Epidemiologic considerations are consistent with the possibility that HAV-infected plasma units may have contaminated the pools used to prepare the concentrates. The attack rate of HAV infection is decreasing in all Western countries [19, 20], and more susceptible patients with hemophilia now comprise the population of clotting factor recipients. Also, persons susceptible to HAV infection are more likely to reach the age at which they might donate plasma during the asymptomatic period of viremia associated with HAV infection. We have shown previously that human viremic sera or plasma may contain 103 to105 chimpanzee infectious doses of HAV per milliliter [21]. If a contaminated plasmapheresis unit were to be included in a lot of pooled plasma for fractionation, the resultant titer of virus could be 0.1 to 10 infectious doses per milliliter of plasma. If viremic donations contaminate a plasma pool, the content of specific neutralizing antibodies, which is decreasing because of the changing epidemiologic features of HAV infection, may not be sufficient to neutralize HAV. Alternatively, virus-antibody complexes might dissociate during manufacturing of the concentrate, perhaps due to the chromatographic steps that remove immunoglobulins and other proteins from the final product or to the dissociating effect of solvent and detergent.
In this study, three different strains of HAV were recovered from lots of factor VIII. This suggests that they were not contaminated from the same plasmapheresis donor, but, in fact, the strains were closely related and could have represented variants of HAV within the same population of HAV virions or, alternatively, viruses from plasmapheresis units obtained from different donors whose exposure was epidemiologically related. Further information on the donors is not available. However, comparison of these strains with other strains studied previously provides convincing evidence that the viruses recovered from factor VIII concentrates and the patients with hemophilia were not contaminants within the laboratory but unique strains that are not widely distributed.

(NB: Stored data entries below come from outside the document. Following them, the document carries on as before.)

(** * SQLAgent: a shallow embedding of [mindsdb/interfaces/skills/sql_agent.py]

    The development follows the Python module top-down:

    - [Py]        the fragment of Python's data model the module relies on
                  (exceptions, [str]/[repr], [strip], [join], [sorted],
                  iteration, insertion-ordered dictionaries);
    - [Sha256]    [hashlib.sha256(...).hexdigest()] (FIPS 180-4);
    - [Ident]     [mindsdb_sql.parser.ast.Identifier] as far as the agent
                  uses it (its [parts], its constructor from a path string and
                  its rendering);
    - [Externals] the collaborators the agent only calls (SQL parser and
                  traversal, command executor, data hub, pandas);
    - [Agent]     the methods of [SQLAgent], one definition per method, in an
                  exception-and-state monad over the world the agent mutates
                  (the cache and the executor);
    - [Toy]       one small concrete instance of the collaborators;
    - the properties.

    Conventions.  A Python [str] is a [string]; a character is a code point
    below 256, so [encode] is UTF-8 restricted to that range.  A Python
    exception is a class together with the text [str(e)] yields.  Calls to the
    logger change no result and are left out.  [hashlib], [mindsdb_sql] and
    [pandas] are libraries, not code of the module: the first is embedded from
    its standard, the [Identifier] class from its behaviour on path strings,
    and the rest is an interface the methods are parametrized by. *)

From Stdlib Require Import ZArith List String Ascii Bool Lia Permutation.
From Stdlib Require Import DecimalString.
From stdpp Require Import base gmap strings sorting.

Set Warnings "-register-all".

Import ListNotations.
Local Open Scope string_scope.
Local Open Scope Z_scope.

(* ===================================================================== *)
(** * Python data *)
(* ===================================================================== *)

Module Py.

(** ** Exceptions *)

Inductive exn_class : Type :=
| ValueError
| TypeError
| IndexError
| AssertionError
| AttributeError
| OtherError (name : string).

(** [exn_msg] is what [str(e)] (and so [f"{e}"]) gives. *)
Record exn : Type := Exn { exn_cls : exn_class; exn_msg : string }.

Inductive Result (A : Type) : Type :=
| Ok (a : A)
| Err (e : exn).
Arguments Ok {A} a.
Arguments Err {A} e.

Definition rbind {A B} (r : Result A) (k : A -> Result B) : Result B :=
  match r with
  | Ok a => k a
  | Err e => Err e
  end.

Fixpoint rmapM {A B} (f : A -> Result B) (l : list A) : Result (list B) :=
  match l with
  | [] => Ok []
  | x :: l' =>
      rbind (f x) (fun y => rbind (rmapM f l') (fun ys => Ok (y :: ys)))
  end.

(** ** Characters and strings *)

Definition dquote : ascii := "034"%char.
Definition squote : ascii := "039"%char.
Definition backtick : ascii := "096"%char.
Definition backslash : ascii := "092"%char.
Definition LF : ascii := "010"%char.
Definition CR : ascii := "013"%char.
Definition TAB : ascii := "009"%char.

Definition code (c : ascii) : Z := Z.of_N (N_of_ascii c).

Definition str1 (c : ascii) : string := String c EmptyString.

(** [sep.join(items)] *)
Definition join (sep : string) (items : list string) : string :=
  String.concat sep items.

Definition is_empty (s : string) : bool :=
  match s with EmptyString => true | _ => false end.

(** [c in chars] for a character *)
Definition in_chars (chars : string) (c : ascii) : bool :=
  existsb (Ascii.eqb c) (list_ascii_of_string chars).

(** [s.lstrip(chars)], [s.rstrip(chars)], [s.strip(chars)] *)
Fixpoint lstrip (chars s : string) : string :=
  match s with
  | EmptyString => EmptyString
  | String c r => if in_chars chars c then lstrip chars r else s
  end.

Finally, the duration of the viremia in the two HAV-positive patients with hemophilia was surprising but perhaps not completely unexpected because viremia has been detected for as long as 28 days before onset of hepatitis in enterically infected persons [22]. It is important to note that this is the first determination of HAV viremia using the polymerase chain reaction. The polymerase chain reaction was shown to be more sensitive than infectivity for detecting hepatitis C virus viremia after onset of the immune response, possibly because of neutralization of virus by antibody [23]. It must be determined if this is the case in HAV infections.
In conclusion, patients with hemophilia who are treated with large-pool concentrates are at risk for infection with HAV. Thus, susceptible patients should be vaccinated against HAV before they are given solvent-detergent-treated concentrates [24]. However, other blood-borne, nonenveloped viruses, such as parvovirus B19 [25] and hepatitis E virus, could pose similar risks to these patients. Vaccines are not yet available for these agents.